(** Alice has three vectors, at three distances from "coffee". *)
Definition several : World :=
  mkWorld []
    [mkVector (Scenario.ids 0) [0.75; 0]%float Scenario.alice
       (Some (content_metadata Scenario.coffee));
     mkVector (Scenario.ids 1) [1; 0]%float Scenario.alice
       (Some (content_metadata Scenario.tea));
     mkVector (Scenario.ids 2) [0.25; 0]%float Scenario.alice
       (Some (content_metadata Scenario.tea))]
    Scenario.dot Scenario.model Scenario.ids 3 1700000000 Scenario.refused
    [] [] [] true.

(** The agent answers every request with 200. *)
Definition agent (path userId : jsstring) : M (option RawResponse) :=
  ret (Some (mkRaw 200 (str "sse for " ++ userId))).

(** The id supply yields an id that a row of Alice has already. *)
Definition replayed : World :=
  mkWorld
    [mkRow (Scenario.ids 0) Scenario.alice Scenario.coffee 1700000000]
    [] Scenario.dot Scenario.model Scenario.ids 0 1700000300 Scenario.refused
    [] [] [] true.

(** A worker that has not created its table yet. *)
Definition cold : World :=
  mkWorld [] [] Scenario.dot Scenario.model Scenario.ids 0 1700000000
    Scenario.refused [] [] [] false.

End Cases.

(** * Properties *)

Unset Implicit Arguments.

(** ** Strings *)

Lemma eqb_refl (s : jsstring) : Js.eqb s s = true.
Proof.
  induction s as [|c s IH]; simpl; [reflexivity|].
  now rewrite N.eqb_refl, IH.
Qed.

Lemma eqb_eq (s t : jsstring) : Js.eqb s t = true <-> s = t.
Proof.
  split; [|intros ->; apply eqb_refl].
  revert t; induction s as [|c s IH]; intros [|d t]; simpl; try easy.
  intros H; apply andb_true_iff in H as [Hc Hs].
  apply N.eqb_eq in Hc; apply IH in Hs; now subst.
Qed.
Lemma enumerated_value cs name :
  In name (cs_names cs) -> getPropertyValue cs name <> "".
Proof.
  unfold cs_names, getPropertyValue. intros H.
  apply declaration_of_In in H as ([v i] & -> & Hin).
  unfold declarations in Hin. apply filter_In in Hin as [_ Hv].
  cbn in Hv. apply negb_true_iff, String.eqb_neq in Hv. exact Hv.
Qed.

Lemma source_priority_ok cs name :
  CSS.priority_ok (getPropertyPriority cs name) = true.
Proof.
  unfold getPropertyPriority.
  destruct (declaration_of name (declarations cs)) as [[v [|]] |]; reflexivity.
Qed.

(** The callback on the property it is called for, and on the others. *)

Lemma each_lookup_same node cs parent (s : Style) name v :
  fst (cloneCSSStyle_value env node cs parent ∅ name) = v ->
  v <> "" ->
  CSS.refused name v = false ->
  cloneCSSStyle_each env node cs parent s name !! name =
  Some (v, getPropertyPriority cs name).
Proof.
  intros Hv Hne Hr. unfold cloneCSSStyle_each.
  rewrite cloneCSSStyle_value_split, Hv.
  apply setProperty_stored; [exact Hne | apply source_priority_ok | exact Hr].
Qed.

Lemma each_lookup_other node cs parent (s : Style) name k :
  k <> name -> k <> "inset-block" ->
  cloneCSSStyle_each env node cs parent s name !! k = s !! k.
Proof.
  intros Hk Hi. unfold cloneCSSStyle_each.
  rewrite cloneCSSStyle_value_split, setProperty_other by exact Hk.
  unfold removeProperty.
  destruct (_ && _); [apply lookup_delete_ne; congruence | reflexivity].
Qed.

Lemma each_refused node cs parent (s : Style) name :
  name <> "top" ->
  fst (cloneCSSStyle_value env node cs parent ∅ name) <> "" ->
  CSS.refused name (fst (cloneCSSStyle_value env node cs parent ∅ name)) = true ->
  cloneCSSStyle_each env node cs parent s name = s.
Proof.
  intros Hn Hne Hr. unfold cloneCSSStyle_each.
  rewrite cloneCSSStyle_value_split.
  apply String.eqb_neq in Hn. rewrite Hn. cbn [andb].
  apply setProperty_refused; assumption.
Qed.

Lemma each_keeps_inset_block_out node cs parent (s : Style) name :
  name <> "inset-block" ->
  s !! "inset-block" = None ->
  cloneCSSStyle_each env node cs parent s name !! "inset-block" = None.
Proof.
  intros Hn Hs. unfold cloneCSSStyle_each.
  rewrite cloneCSSStyle_value_split, setProperty_other by congruence.
  unfold removeProperty.
  destruct (_ && _); [| exact Hs].
  apply lookup_delete_eq.
Qed.

Lemma each_top_strips_inset_block node cs p (s : Style) :
  parentScrolling p || bodyScrolling env cs (p_computedStyle p) = true ->
  cloneCSSStyle_each env node cs (Some p) s "top" !! "inset-block" = None.
Proof.
  intros Hfire. unfold cloneCSSStyle_each.
  rewrite cloneCSSStyle_value_split. rewrite Hfire.
  change (String.eqb "top" "top" && true) with true. cbv iota.
  rewrite setProperty_other by discriminate.
  apply lookup_delete_eq.
Qed.

(** ** Style replication: the whole enumeration *)

Lemma fold_lookup_absent node cs parent names : forall (s : Style) k,
  ~ In k names -> k <> "inset-block" ->
  fold_left (cloneCSSStyle_each env node cs parent) names s !! k = s !! k.
Proof.
  induction names as [| x names IH]; intros s k Hk Hi; [reflexivity |].
  cbn [fold_left]. rewrite IH.
  - apply each_lookup_other; [| exact Hi].
    intros ->. apply Hk. left. reflexivity.
  - intros H. apply Hk. right. exact H.
  - exact Hi.
Qed.

(** Every enumerated property other than [inset-block] ends up on the
    target with the value the callback committed for it, when the block
    takes that value. *)
Lemma fold_lookup_present node cs parent names : forall (s : Style) k v,
  In k names -> k <> "inset-block" ->
  fst (cloneCSSStyle_value env node cs parent ∅ k) = v ->
  v <> "" ->
  CSS.refused k v = false ->
  fold_left (cloneCSSStyle_each env node cs parent) names s !! k =
  Some (v, getPropertyPriority cs k).
Proof.
  induction names as [| x names IH]; intros s k v Hk Hi Hv Hne Hr;
    [contradiction |].
  cbn [fold_left].
  destruct (in_dec string_dec k names) as [Hin | Hout].
  - apply IH; assumption.
  - destruct Hk as [-> | Hk]; [| contradiction].
    rewrite fold_lookup_absent by assumption.
    apply each_lookup_same; assumption.
Qed.

(** A property whose committed value the block refuses is left as it was,
    however often it is enumerated. *)
Lemma fold_lookup_refused node cs parent names : forall (s : Style) k,
  k <> "inset-block" -> k <> "top" ->
  fst (cloneCSSStyle_value env node cs parent ∅ k) <> "" ->
  CSS.refused k (fst (cloneCSSStyle_value env node cs parent ∅ k)) = true ->
  fold_left (cloneCSSStyle_each env node cs parent) names s !! k = s !! k.
Proof.
  induction names as [| x names IH]; intros s k Hi Ht Hne Hr; [reflexivity |].
  cbn [fold_left]. rewrite IH by assumption.
  destruct (string_dec k x) as [<- | Hx].
  - rewrite each_refused by assumption. reflexivity.
  - apply each_lookup_other; assumption.
Qed.

Lemma fold_keeps_inset_block_out node cs parent names : forall (s : Style),
  ~ In "inset-block" names ->
  s !! "inset-block" = None ->
  fold_left (cloneCSSStyle_each env node cs parent) names s
    !! "inset-block" = None.
Proof.
  induction names as [| x names IH]; intros s Hn Hs; [exact Hs |].
  cbn [fold_left]. apply IH.
  - intros H. apply Hn. right. exact H.
  - apply each_keeps_inset_block_out; [| exact Hs].
    intros ->. apply Hn. left. reflexivity.
Qed.

(** The per-property path of [cloneCSSStyle]. *)
Lemma cloneCSSStyle_per_property nativeNode clonedNode (targetStyle : Style) :
  c_style clonedNode = Some targetStyle ->
  cssText (computedStyle nativeNode) = "" ->
  c_style (cloneCSSStyle env nativeNode clonedNode) =
  Some (fold_left
          (cloneCSSStyle_each env nativeNode (computedStyle nativeNode)
             (parentElement nativeNode))
          (cs_names (computedStyle nativeNode)) targetStyle).
Proof.
  intros Hs Ht. unfold cloneCSSStyle, toArray. rewrite Hs, Ht. reflexivity.
Qed.

(** ** The committed values *)

Lemma autoOrScroll_true v : autoOrScroll v = true <-> v = "auto" \/ v = "scroll".
Proof.
  unfold autoOrScroll. rewrite orb_true_iff, !String.eqb_eq. reflexivity.
Qed.


Lemma bodyScrolling_true cs ps :
  bodyScrolling env cs ps = true <->
  position cs <> "fixed"
  /\ minHeight ps = num_toString (innerHeight (window env)) ++ "px"
  /\ num_lt (parseInt (JSString.replace (minHeight ps) "px" ""))
            (parseInt (JSString.replace (height cs) "px" "")) = true.
Proof.
  unfold bodyScrolling.
  rewrite !andb_true_iff, negb_true_iff, String.eqb_neq, String.eqb_eq.
  tauto.
Qed.


Lemma value_font_size node cs parent :
  fst (cloneCSSStyle_value env node cs parent ∅ "font-size") =
  let value := getPropertyValue cs "font-size" in
  if JSString.endsWith value "px" then
    num_toString
      (num_sub
         (Math_floor
            (parseFloat (String.substring 0 (String.length value - 2) value)))
         num_0_1) ++ "px"
  else value.
Proof.
  unfold cloneCSSStyle_value.
  destruct (num_gt (scrollTop node) num_0), (autoOrScroll (overflowY cs)),
    (JSString.endsWith (getPropertyValue cs "font-size") "px");
    (destruct parent as [p |];
     [destruct (parentScrolling p), (bodyScrolling env cs (p_computedStyle p)) |]);
    reflexivity.
Qed.

Lemma value_overflow_y node cs parent :
  num_gt (scrollTop node) num_0 = true ->
  autoOrScroll (overflowY cs) = true ->
  fst (cloneCSSStyle_value env node cs parent ∅ "overflow-y") = "hidden".
Proof.
  intros Hs Ho. unfold cloneCSSStyle_value. rewrite Hs, Ho.
  destruct parent as [p |];
    [destruct (parentScrolling p), (bodyScrolling env cs (p_computedStyle p)) |];
    reflexivity.
Qed.
(** * A timeline editor: clip store, composition resolver, edit sessions

    Shallow embedding of the timeline core of the editor: [types.ts] (the
    clip record), the [App] component (clip store and the click actions:
    import, split, separate audio, trim nudge, update), the [Player]
    component (which clips are active at the playhead, what is handed to the
    media elements) and the [Timeline] component (drag sessions: move,
    resize-left, resize-right and their commit).

    Numbers.  In [App], [Player] and [Timeline] every JavaScript [number]
    that carries a time, a pixel position or a volume is a rational [Q];
    [trackIndex] only ever holds integers and is a [Z].  Fields that the
    code copies are equal with [=]; values the code computes are compared
    with [==], [<=] and [<].  Arithmetic over [Q] is exact, while the code
    computes in IEEE 754 doubles: a count of repeated additions, an equation
    between two sums grouped differently, or a strict bound at the end of an
    interval can be off by a rounding error.  The functions where that
    decides a statement are embedded a second time over binary64, with the
    rounding of the code, in [Module Double]: the clock, the interval test
    and the source time of the player, the click actions of a session that
    imports, trims, plays and splits, and the resize-left branch of a drag.

    State.  A component's [useState] cells are a record; a handler is a
    function from the state its closure saw (and the event) to the next
    state.  [crypto.randomUUID()] is an argument [uuid] of the handler.

    Stores.  The ids of the clips come from [crypto.randomUUID()]; where a
    statement speaks of the selected or the dragged clip, the ids of the
    store are taken to be distinct ([unique_ids]). *)

From Stdlib Require Import QArith Qminmax Qround Qabs Lqa ZArith List String Bool Lia.
From Stdlib Require PrimFloat.
Import ListNotations.

Local Open Scope Q_scope.

(** ** Comparisons of numbers as the code writes them *)

Definition Qltb (x y : Q) : bool := negb (Qle_bool y x).
Definition Qgeb (x y : Q) : bool := Qle_bool y x.
Definition Qgtb (x y : Q) : bool := Qltb y x.
(** X8: Signing in through the modal closes it and lifts the overlay: the
    section rendered next has no overlay, an empty container class and
    otherwise the details the signed-out viewer had under the overlay;
    the parent is told once. *)
Theorem auth_success_lifts_overlay
  (s : State) (r : AnalysisResult) (authUser : User) :
  result s = Some r ->
  0 <= currentTestimonial s < 4 ->
  let s' := fst (handleAuthSuccess authUser s) in
  snd (handleAuthSuccess authUser s) = [NotifyAuthSuccess authUser]
  /\ showAuthModal s' = false
  /\ user s' = Some authUser
  /\ exists (rs : ResultSection) (t : Testimonial),
       render_result s' = JS.Normal (Some rs)
       /\ d_overlay (disclosure rs) = false
       /\ details_className rs = ""
       /\ details rs = detailBlocks (Some authUser) r t (currentTestimonial s)
       /\ detailBlocks None r t (currentTestimonial s)
          = SignInOverlay :: details rs.
Proof.
  intros Hr Hi. cbv zeta.
  split; [reflexivity|]. split; [reflexivity|]. split; [reflexivity|].
  destruct (testimonial_at _ Hi) as [t Ht].
  unfold render_result.
  change (result (fst (handleAuthSuccess authUser s))) with (result s).
  change (currentTestimonial (fst (handleAuthSuccess authUser s)))
    with (currentTestimonial s).
  change (user (fst (handleAuthSuccess authUser s))) with (Some authUser).
  rewrite Hr, Ht.
  eexists. exists t. split; [reflexivity|].
  cbn [disclosure d_overlay details details_className].
  rewrite detailBlocks_overlay. repeat split; reflexivity.
Qed.

Lemma auth_success_lifts_overlay_witness :
  let u := (Build_User "Ada" "ada@example.com") in
  let s' := fst (handleAuthSuccess u sampleState) in
  snd (handleAuthSuccess u sampleState) = [NotifyAuthSuccess u]
  /\ showAuthModal s' = false
  /\ user s' = Some u
  /\ exists (rs : ResultSection) (t : Testimonial),
       render_result s' = JS.Normal (Some rs)
       /\ d_overlay (disclosure rs) = false
       /\ details_className rs = ""
       /\ details rs
          = detailBlocks (Some u) sampleResult t
              (currentTestimonial sampleState)
       /\ detailBlocks None sampleResult t (currentTestimonial sampleState)
          = SignInOverlay :: details rs.
Proof.
  apply (auth_success_lifts_overlay sampleState sampleResult
           (Build_User "Ada" "ada@example.com")).
  - reflexivity.
  - change (0 <= 0 < 4). lia.
Defined.

End LegitimacyRuns.

(** ** JobAnalyzer: the button, the timers, logout, the recommendation *)

Section JobRuns.

Import JobAnalyzer.

Lemma stepTimers_delays (l : list string) (index ms : Z) (step : string) :
  In (SetTimeout ms step) (stepTimers index l) ->
  index * 500 <= ms <= (index + Z.of_nat (List.length l) - 1) * 500
  /\ In step l.
Proof.
  revert index. induction l as [|x l IH]; intros index Hin; cbn in Hin.
  - destruct Hin.
  - destruct Hin as [Heq|Hin].
    + inversion Heq; subst. cbn [List.length]. split; [lia | left; reflexivity].
    + destruct (IH _ Hin) as [Hb Hs]. cbn [List.length].
      split; [lia | right; exact Hs].
Qed.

## What you are asked to do
From the entries above, extract only the lines running from the one containing "target with the" through the one containing "CSS.refused k v = false ->", inclusive.

## Solution to this problem
    target with the value the callback committed for it, when the block
    takes that value. *)
Lemma fold_lookup_present node cs parent names : forall (s : Style) k v,
  In k names -> k <> "inset-block" ->
  fst (cloneCSSStyle_value env node cs parent ∅ k) = v ->
  v <> "" ->
  CSS.refused k v = false ->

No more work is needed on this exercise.